Indeed, in most communities of this size it would be rare to find someone who has graduated from college. “At least in Mexico, it would be very difficult to find someone of that profile,” Sifuentes said, unsure if Rubí’s father or uncle have completed college, or high school, or junior high—not uncommon in a country where the average national dropout age is eight years old.
“That isn’t a requirement for the job,” Sifuentes added. “Maintaining public services in order” would likely be the candidate’s priority, said Sifuentes. “Nothing out of the ordinary—getting good public lighting and paving streets.”
Sifuentes said he pitched the idea to Rubí’s family over the weekend.
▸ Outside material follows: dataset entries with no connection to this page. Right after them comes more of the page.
Definition removeCommented (bin : string) (w : W) : W :=
  foldl (λ w table, remove_table bin table w) w ["raw"; "mangle"]%string.

Definition Remove (w : W) : W :=
  foldl (λ w bin, if LookPath bin w then removeCommented bin w else w) w
    ["iptables"; "ip6tables"]%string.
End iptables.

(** What commands do not change, [Apply] and [Remove] do not change. *)
Section frame.
Context {W A : Type} `{Netfilter W} (f : W → A).
Hypothesis Hf : ∀ b args w, f (Exec b args w).1 = f w.

Lemma Exec_frame b args w w' o : Exec b args w = (w', o) → f w' = f w.
Proof. intros E. pose proof (Hf b args w) as L. by rewrite E in L. Qed.

Lemma ensureRules_frame bin rules w : f (ensureRules bin rules w).1 = f w.
Proof.
  revert w. induction rules as [|[[t c] args] rules IH]; intros w; [done|]. cbn [ensureRules].
  unfold ensureRule. destruct (Exec bin (_ ++ args) w) as [w1 [o|]] eqn:E1; apply Exec_frame in E1;
    [by rewrite IH|].
  destruct (Exec bin _ w1) as [w2 [o|]] eqn:E2; apply Exec_frame in E2; simpl; rewrite ?IH; congruence.
Qed.

Lemma applyFamily_frame bin port w : f (applyFamily bin port w).1 = f w.
Proof.
  unfold applyFamily. destruct (_ || _); [done|]. destruct (negb _); [done|]. apply ensureRules_frame.
Qed.

Lemma Apply_frame net w : f (Apply net w).1 = f w.
Proof.
  unfold Apply. destruct net as [net|]; [|done].
  pose proof (applyFamily_frame "iptables" (nr_Port net) w) as E.
  destruct (applyFamily _ _ w) as [w1 [u|e]]; [|done]. simpl in E.
  destruct (port6 net) as [p|]; [|done]. by rewrite applyFamily_frame.
Qed.

Lemma remove_table_frame bin table w : f (remove_table bin table w) = f w.
Proof.
  assert (∀ lines w, f (foldl (λ w line, remove_line bin table line w) w lines) = f w) as Hl.
  { intros lines. induction lines as [|l lines IH]; intros w1; [done|]. simpl. rewrite IH.
    unfold remove_line. destruct (_ || _); [done|].
    by destruct (Fields _) as [|? [|? [|? ?]]]. }
  unfold remove_table. destruct (Exec _ _ _) as [w1 [out|]] eqn:E; apply Exec_frame in E; [|done].
  by rewrite Hl.
Qed.

Lemma Remove_frame w : f (Remove w) = f w.
Proof.
  unfold Remove, removeCommented. simpl.
  repeat (destruct (LookPath _ _)); by rewrite ?remove_table_frame.
Qed.
End frame.

(** ** What is removed *)

Section removal.
Context {W : Type} `{NetfilterLaws W} `{!NetfilterReliable W}.

(** The line of the rule contains the comment and an argument. *)
Definition removable (chain : string) (spec : list string) : bool :=
  Contains (rule_line chain spec) comment && (3 <=? length (Fields (rule_line chain spec)))%nat.

Definition keep (chain : string) (rs : list (list string)) : list (list string) :=
  List.filter (λ spec, negb (removable chain spec)) rs.

(** The packet filter without the removable rules of a table. *)
Definition purge (bin table : string) (m : chain_map) : chain_map :=
  map_imap (λ k rs, Some (if bool_decide (k.1 = (bin, table)) then keep k.2 rs else rs)) m.

(** What the removal relies on: lines with the comment have no quoted text, and
    jumps lead to chains that exist. *)
Definition listable (bin table : string) (m : chain_map) : Prop :=
  ∀ c rs spec, m !! (bin, table, c) = Some rs → spec ∈ rs → removable c spec = true →
    quotes (rule_line c spec) = false ∧ jumps spec = None.

Lemma keep_app c rs1 rs2 : keep c (rs1 ++ rs2) = keep c rs1 ++ keep c rs2.
Proof. apply List.filter_app. Qed.
(* ===== verification/ServerRuns.v ===== *)
(** [Server.Run] of internal/tunnel/server.go from its listener to its return: the
    accept loop, the goroutine that closes the listener when the context ends, the
    goroutines of the sessions, and the deferred calls.  [Listener] has the start
    and the sessions on their own. *)

From S2P Require Import Prelude GoStd NetUtil Config ConfigResolve Transport Netfilter Iptables Listener.

Local Open Scope Z_scope.

(** Where the loop is: at its test of the context, in [ln.Accept], in [wg.Wait],
    or out of [Run]. *)
Inductive loop_at : Type := Top | Accepting | Waiting | Returned.

Section run.
Context {W : Type} `{Accepts W} `{Netfilter W}.
Context (l : Listener) (pconn : nat) (applied : bool).

(** [rn_closer]: the goroutine that closes the listener has still to do so;
    [rn_listening]: the listener is open. *)
Record run_state : Type := mkRun {
  rn_cancelled : bool; rn_at : loop_at; rn_closer : bool; rn_listening : bool;
  rn_srv : srv_state (W := W) }.

Definition run_start (w : W) : run_state := mkRun false Top true true (mkSrv [] 0 w).

(** [ln.Close]: a second one does nothing. *)
Definition close_once (listening : bool) (w : W) : W := if listening then Listener_Close l w else w.

(** The deferred calls of [Run]. *)
Definition run_deferred (listening : bool) (w : W) : W :=
  if listening then Run_return (Ok (l, pconn)) applied w else if applied then Remove w else w.

Definition on_srv (f : W → W) (x : srv_state) : srv_state := mkSrv (sv_serving x) (sv_active x) (f (sv_w x)).

(** A step of the goroutine of one session. *)
Inductive session_step : srv_state (W := W) → srv_state (W := W) → Prop :=
| ses_count ss1 s ss2 n w :
    session_step (mkSrv (ss1 ++ (s, Started) :: ss2) n w) (mkSrv (ss1 ++ (s, Counted) :: ss2) (i64 (n + 1)) w)
| ses_uncount ss1 s ss2 n w :
    session_step (mkSrv (ss1 ++ (s, Counted) :: ss2) n w) (mkSrv (ss1 ++ (s, Ending) :: ss2) (i64 (n - 1)) w)
| ses_close ss1 s ss2 n w :
    session_step (mkSrv (ss1 ++ (s, Ending) :: ss2) n w) (mkSrv (ss1 ++ ss2) n (Session_Close s w)).

(** The steps that bring a server whose context has ended nearer to its end. *)
Inductive run_progress : run_state → run_state → Prop :=
| run_stop b li x : run_progress (mkRun true Top b li x) (mkRun true Waiting b li x)
| run_accepted b li ss n w w' s :
    Accept l w = (w', Ok s) →
    run_progress (mkRun true Accepting b li (mkSrv ss n w)) (mkRun true Top b li (mkSrv ((s, Started) :: ss) n w'))
| run_accept_end b li ss n w w' e :
    Accept l w = (w', Err e) →
    run_progress (mkRun true Accepting b li (mkSrv ss n w))
      (mkRun true Returned b false (mkSrv ss n (run_deferred li w')))
| run_wait b li n w :
    run_progress (mkRun true Waiting b li (mkSrv [] n w)) (mkRun true Returned b false (mkSrv [] n (run_deferred li w)))
| run_close a li x :
    run_progress (mkRun true a true li x) (mkRun true a false false (on_srv (close_once li) x))
| run_session k a b li x y : session_step x y → run_progress (mkRun k a b li x) (mkRun k a b li y).

Inductive run_step : run_state → run_state → Prop :=
| rs_progress x y : run_progress x y → run_step x y
| rs_go b li x : run_step (mkRun false Top b li x) (mkRun false Accepting b li x)
| rs_accepted b li ss n w w' s :
    Accept l w = (w', Ok s) →
    run_step (mkRun false Accepting b li (mkSrv ss n w)) (mkRun false Top b li (mkSrv ((s, Started) :: ss) n w'))
| rs_accept_fails b li ss n w w' e :
    Accept l w = (w', Err e) →
    run_step (mkRun false Accepting b li (mkSrv ss n w)) (mkRun false Top b li (mkSrv ss n w'))
| rs_cancel a b li x : run_step (mkRun false a b li x) (mkRun true a b li x).
End run.
Arguments run_state : clear implicits.
Arguments mkRun {W} _ _ _ _ _.

(** Running, closed, over. *)
Definition run_over {W} (x : run_state W) : Prop :=
  rn_at x = Returned ∧ rn_closer x = false ∧ sv_serving (rn_srv x) = [].

Definition phase_weight (s : Session * phase) : nat := match s.2 with Started => 3 | Counted => 2 | Ending => 1 end.
Definition run_weight {W} (x : run_state W) : nat :=
  match rn_at x with Top => 2 | Accepting => 6 | Waiting => 1 | Returned => 0 end +
  (if rn_closer x then 1 else 0) + sum_list_with phase_weight (sv_serving (rn_srv x)).

Section laws.
Context {W : Type} `{AcceptsLaws W} `{NetfilterLaws W} `{!NetfilterReliable W} `{!Separate (W := W)}.
Context (ParseDuration : string → option Z) (InterfaceByName : string → bool)
  (ParseMAC : string → option (list Z)) (rport : Z).
Implicit Types (w : W).

(** What [Run] has opened when it starts to accept. *)
Lemma Run_listen_handles cfg w w' l pconn applied :
  Run_listen ParseDuration InterfaceByName ParseMAC rport cfg w = (w', Ok (l, pconn), applied) →
  listener_handles l ## held w ∧ held w' = listener_handles l ∪ held w.
Proof.
  intros E. pose proof (Run_listen_held ParseDuration InterfaceByName ParseMAC rport cfg w) as Hh.
  by rewrite E in Hh.
Qed.

Section invariant.
Context (l : Listener) (pconn : nat) (applied : bool) (base : gset nat).
Hypothesis apart : listener_handles l ## base.
Abbreviation run_step := (run_step l pconn applied).
Abbreviation run_progress := (run_progress l pconn applied).

Definition run_base (listening : bool) : gset nat := base ∪ (if listening then listener_handles l else ∅).

Definition run_inv (x : run_state W) : Prop :=
  srv_inv (run_base (rn_listening x)) (rn_srv x) ∧
  (rn_at x = Returned → rn_listening x = false ∧ rn_cancelled x = true) ∧
  (rn_closer x = false → rn_listening x = false).

Lemma srv_inv_held B ss n w w' : held w' = held w → srv_inv B (mkSrv ss n w) → srv_inv B (mkSrv ss n w').
Proof. intros E [(hss & Hf & Hn & Hb & Hh) Hc]. split; [|done]. exists hss. cbn in *. by rewrite E. Qed.

Lemma srv_inv_close ss n w w' :
  held w' = held w ∖ listener_handles l → srv_inv (run_base true) (mkSrv ss n w) →
  srv_inv (run_base false) (mkSrv ss n w').
Proof.
  unfold run_base. intros E [(hss & Hf & Hn & Hb & Hh) Hc]. split; [|done]. exists hss. cbn in *.
  split; [done|]. split; [done|]. split.
  - intros h Hin Hx. apply (Hb h Hin). set_solver.
  - assert (∀ h, h ∈ concat hss → h ∉ listener_handles l) as Hl.
    { intros h Hin Hx. apply (Hb h Hin). set_solver. }
    rewrite E, Hh. apply set_eq. intros h. specialize (Hl h).
    rewrite elem_of_difference, !elem_of_union, !elem_of_list_to_set. set_solver.
Qed.

Lemma run_deferred_inv li ss n w :
  srv_inv (run_base li) (mkSrv ss n w) → srv_inv (run_base false) (mkSrv ss n (run_deferred l pconn applied li w)).
Proof.
  assert (∀ w2 : W, held (if applied then Remove w2 else w2) = held w2) as Hr.
  { intros w2. destruct applied; [by apply Remove_frame, Exec_held|done]. }
  unfold run_deferred. destruct li.
  - apply srv_inv_close. unfold Run_return. rewrite Hr. apply Listener_Close_held.
  - by apply srv_inv_held.
Qed.

Lemma session_step_srv (x y : srv_state (W := W)) : session_step x y → srv_step l x y.
Proof. intros []; by econstructor. Qed.

Lemma run_progress_inv x y : run_progress x y → run_inv x → run_inv y.
Proof.
  intros Hp (Hs & Hr & Hc). destruct Hp as [b li x|b li ss n w w' s E|b li ss n w w' e E|b li n w|a li x|k a b li x y Hst];
    unfold run_inv in *; cbn [rn_cancelled rn_at rn_closer rn_listening rn_srv] in *.
  - by split_and!.
  - split; [|by split]. eapply srv_step_inv; [by apply srv_accept|done].
  - split; [|by split]. apply run_deferred_inv. eapply srv_step_inv; [by eapply srv_accept_fails|done].
  - split; [|by split]. by apply run_deferred_inv.
  - split; [|split; [|done]].
    + destruct x as [ss n w]. unfold on_srv, close_once. cbn in *. destruct li; [|done].
      eapply srv_inv_close; [apply Listener_Close_held|done].
    + intros Ha. split; [done|by apply Hr].
  - split; [|done]. by eapply srv_step_inv; [apply session_step_srv|].
Qed.

Lemma run_step_inv x y : run_step x y → run_inv x → run_inv y.
Proof.
  intros [? ? Hp|b li z|b li ss n w w' s E|b li ss n w w' e E|a b li z] Hi; [by eapply run_progress_inv|..];
    destruct Hi as (Hs & Hr & Hc); unfold run_inv in *; cbn [rn_cancelled rn_at rn_closer rn_listening rn_srv] in *.
  - by split_and!.
  - split; [|by split]. eapply srv_step_inv; [by apply srv_accept|done].
  - split; [|by split]. eapply srv_step_inv; [by eapply srv_accept_fails|done].
  - split; [done|]. split; [|done]. intros Ha. split; [by apply Hr|done].
Qed.

Lemma run_progress_weight x y :
  run_progress x y → rn_cancelled x = true → rn_cancelled y = true ∧ (run_weight y < run_weight x)%nat.
Proof.
  intros Hp Hk. destruct Hp as [b li x|b li ss n w w' s E|b li ss n w w' e E|b li n w|a li x|k a b li x y Hst];
    (split; [exact Hk|]); unfold run_weight; cbn; try lia.
  destruct Hst; cbn; rewrite !sum_list_with_app; cbn; unfold phase_weight; cbn; lia.
Qed.

Lemma run_progress_steps m x y :
  nsteps run_progress m x y → run_inv x → rn_cancelled x = true →
  run_inv y ∧ rn_cancelled y = true ∧ (m + run_weight y ≤ run_weight x)%nat.
Proof.
  induction 1 as [|m x y z Hs _ IH]; intros Hi Hk; [done|].
  destruct (run_progress_weight _ _ Hs Hk) as [Hk' Hlt].
  destruct IH as (I1 & I2 & I3); [by eapply run_progress_inv|done|]. split_and!; [done|done|lia].
Qed.

Lemma run_unfinished x : rn_cancelled x = true → ¬ run_over x → ∃ y, run_progress x y.
Proof.
  destruct x as [k a b li [ss n w]]. unfold run_over. cbn. intros -> Ho.
  destruct b; [eexists; by apply run_close|]. destruct ss as [|[s ph] ss].
  2: { destruct ph; eexists; apply run_session.
       - apply (ses_count []).
       - apply (ses_uncount []).
       - apply (ses_close []). }
  destruct a; [eexists; apply run_stop| |eexists; apply run_wait|by destruct Ho].
  destruct (Accept l w) as [w' [s|e1]] eqn:E; eexists; [by apply run_accepted|by eapply run_accept_end].
Qed.
End invariant.

(** C11: a server from its first [Accept] to its end.  Over every interleaving, the
    handles that are open beyond those from before [Run] are the listener's, until
    it is closed, and the sessions', and the reported number of sessions is right.
    [Run] returns only when its context has ended, with the listener closed; from
    the end of the context on, the loop, the closing goroutine and the sessions
    need a bounded number of steps, one can always be taken until all have ended,
    and then every handle opened since before [Run] is closed.  But [Run] does not
    always wait for its sessions: an [Accept] that fails because the context ended
    makes it return while they are being served. *)
Theorem server_run cfg w0 w1 l pconn applied x
    (Hl : Run_listen ParseDuration InterfaceByName ParseMAC rport cfg w0 = (w1, Ok (l, pconn), applied))
    (Hx : rtc (run_step l pconn applied) (run_start w1) x) :
  srv_inv (run_base l (held w0) (rn_listening x)) (rn_srv x) ∧
  (rn_at x = Returned → rn_listening x = false ∧ rn_cancelled x = true) ∧
  (rn_cancelled x = true → ∀ m y, nsteps (run_progress l pconn applied) m x y →
     (m ≤ run_weight x ≤ 7 + 3 * length (sv_serving (rn_srv x)))%nat ∧
     (¬ run_over y → ∃ z, run_progress l pconn applied y z) ∧
     (run_over y → held (sv_w (rn_srv y)) = held w0 ∧ sv_active (rn_srv y) = 0)) ∧
  (∀ e, rn_cancelled x = true → rn_at x = Accepting → (Accept l (sv_w (rn_srv x))).2 = Err e →
     ∃ y, run_progress l pconn applied x y ∧ rn_at y = Returned ∧
          sv_serving (rn_srv y) = sv_serving (rn_srv x)).
Proof.
  destruct (Run_listen_handles _ _ _ _ _ _ Hl) as [Hd Hh].
  assert (run_inv l (held w0) x) as Hi.
  { eapply rtc_preserves; [exact Hx|intros ???; by eapply run_step_inv|].
    split; [|done]. split; [|done]. exists []. cbn. split; [constructor|]. split; [constructor|].
    split; [by intros h ?%not_elem_of_nil|]. rewrite Hh. unfold run_base. set_solver. }
  split; [apply Hi|]. split; [apply Hi|]. split.
  - intros Hk m y Hy. destruct (run_progress_steps l pconn applied (held w0) Hd m x y Hy Hi Hk) as (Hi' & Hk' & Hle).
    split; [|split].
    + split; [lia|]. unfold run_weight.
      assert (∀ ss, sum_list_with phase_weight ss ≤ 3 * length ss)%nat as Hw.
      { induction ss as [|[s ph] ss IH]; [done|]. cbn. unfold phase_weight at 1. destruct ph; cbn; lia. }
      specialize (Hw (sv_serving (rn_srv x))). destruct (rn_at x), (rn_closer x); lia.
    + by apply run_unfinished.
    + intros (Ha & Hb & Hs). destruct Hi' as ([(hss & Hf & _ & _ & Eh) Hc] & Hr & _).
      rewrite Hs in Hf, Hc. apply Forall2_nil_inv_l in Hf as ->. rewrite (proj1 (Hr Ha)) in Eh.
      split; [|done]. rewrite Eh. unfold run_base. cbn. set_solver.
  - intros e Hk Ha He. destruct x as [k a b li [ss n w]]. cbn in *. subst k a.
    destruct (Accept l w) as [w' r] eqn:E. cbn in He. subst r. eexists. split; [by eapply run_accept_end|done].
Qed.
End laws.

(** ** A server that is stopped *)

Definition host1 : Mock * chain_map := (mock0, plain_filter).

Lemma host1_listens :
  ∃ w1 l pconn, Run_listen no_durations (λ _, true) (λ _, Some mac0) 8443 server_config host1 = (w1, Ok (l, pconn), true).
Proof.
  assert (is_ok (Run_listen no_durations (λ _, true) (λ _, Some mac0) 8443 server_config host1).1.2 = true ∧
    (Run_listen no_durations (λ _, true) (λ _, Some mac0) 8443 server_config host1).2 = true) as [E1 E2]
    by (split; vm_compute; reflexivity).
  destruct (Run_listen _ _ _ _ _ _) as [[w1 [[l pconn]|e]] a]; [|discriminate E1]. cbn in E2. subst a. by exists w1, l, pconn.
Qed.

(** The context ends before anything is accepted. *)
Lemma server_run_witness :
  ∃ (x y : run_state (Mock * chain_map)), run_over y ∧ rn_at x = Top ∧ held (sv_w (rn_srv y)) = held host1.
Proof.
  destruct host1_listens as (w1 & l & pconn & E).
  pose (x := mkRun true Top true true (mkSrv [] 0 w1)).
  pose (w2 := close_once l true w1).
  pose (y := mkRun true Returned false false (mkSrv [] 0 (run_deferred l pconn true false w2))).
  exists x, y. split; [exact (conj eq_refl (conj eq_refl eq_refl))|]. split; [exact eq_refl|].
  refine (proj1 (proj2 (proj2 (proj1 (proj2 (proj2 (server_run no_durations (λ _, true) (λ _, Some mac0) 8443 server_config
    host1 w1 l pconn true x E _))) eq_refl 3%nat y _)) _)).
  - apply rtc_once. apply rs_cancel.
  - eapply nsteps_l; [apply run_close|]. eapply nsteps_l; [apply run_stop|].
    eapply nsteps_l; [apply run_wait|apply nsteps_O].
  - exact (conj eq_refl (conj eq_refl eq_refl)).
Defined.
(* ===== verification/UDPLoop.v ===== *)
(** [serveUDP] of internal/forward/manager.go from listening to its return, with
    its pumps and the goroutine that closes its socket when the context ends.

    [Forward] has what happens to one datagram; here is the loop around it: the
    socket, the two places where the context is looked at, the streams and the end.

    [OpenUDP] looks its key up, dials, and installs the stream in two critical
    sections; here it is one step.  The loop opens one stream at a time and the
    others leave its keys alone, so between the two sections nothing but the end of
    an old pump can come for the key, which then finds no stream to close.  Two
    calls for one key from elsewhere do race. *)

From S2P Require Import Prelude GoStd NetUtil Protocol Config ConfigResolve Transport TunnelPool Upstream Metrics Relay Opener Forward AcceptLoop.

Local Open Scope Z_scope.

(** [net.ResolveUDPAddr], [net.ListenUDP] and [ReadFromUDP]; a read yields the
    sender and the datagram. *)
Class LocalUDP (W : Type) : Type := {
  ResolveUDP : string → option string;
  ListenUDP : string → W → W * option nat;
  ReadFromUDP : nat → W → W * option (string * list Z) }.

Class LocalUDPLaws (W : Type) `{LocalNetLaws W, LocalUDP W} : Prop := {
  ListenUDP_socks a w :
    match ListenUDP a w with
    | (w', Some l) => l ∉ socks w ∧ socks w' = {[l]} ∪ socks w
    | (w', None) => socks w' = socks w end;
  ReadFromUDP_socks l w : socks (ReadFromUDP l w).1 = socks w }.

(** Where the loop is: at the [select], with a datagram, with a stream to write it
    to, or returned. *)
Inductive ul_phase : Type :=
| ULTop | ULGot (caddr : string) (pkt : list Z)
| ULWrite (r : nat * bool * Z) (pkt : list Z) | ULEnded.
Rubí’s dad, it turns out, used to be a city council member in Villa de Guadalupe, a position now also held by Rubí’s 20-year-old sister.
As for La Joya, the less-than-150-person town where the family lives, life returns to normal.
Many of its handful of residents are among the half-million Mexicans who do not have electricity, the 6.4 million who don’t have paved roads, the 47 million who are affected by lack of storm drainage, and the 70 percent (PDF) of Mexicans in rural areas who do not have running water inside their homes.
But what the townspeople do have now—if not basic infrastructure—is the memory of Rubí, Mexico’s most famous quinceañera, looking forlorn in a sea of opportunists and a dusty $2,000 dress.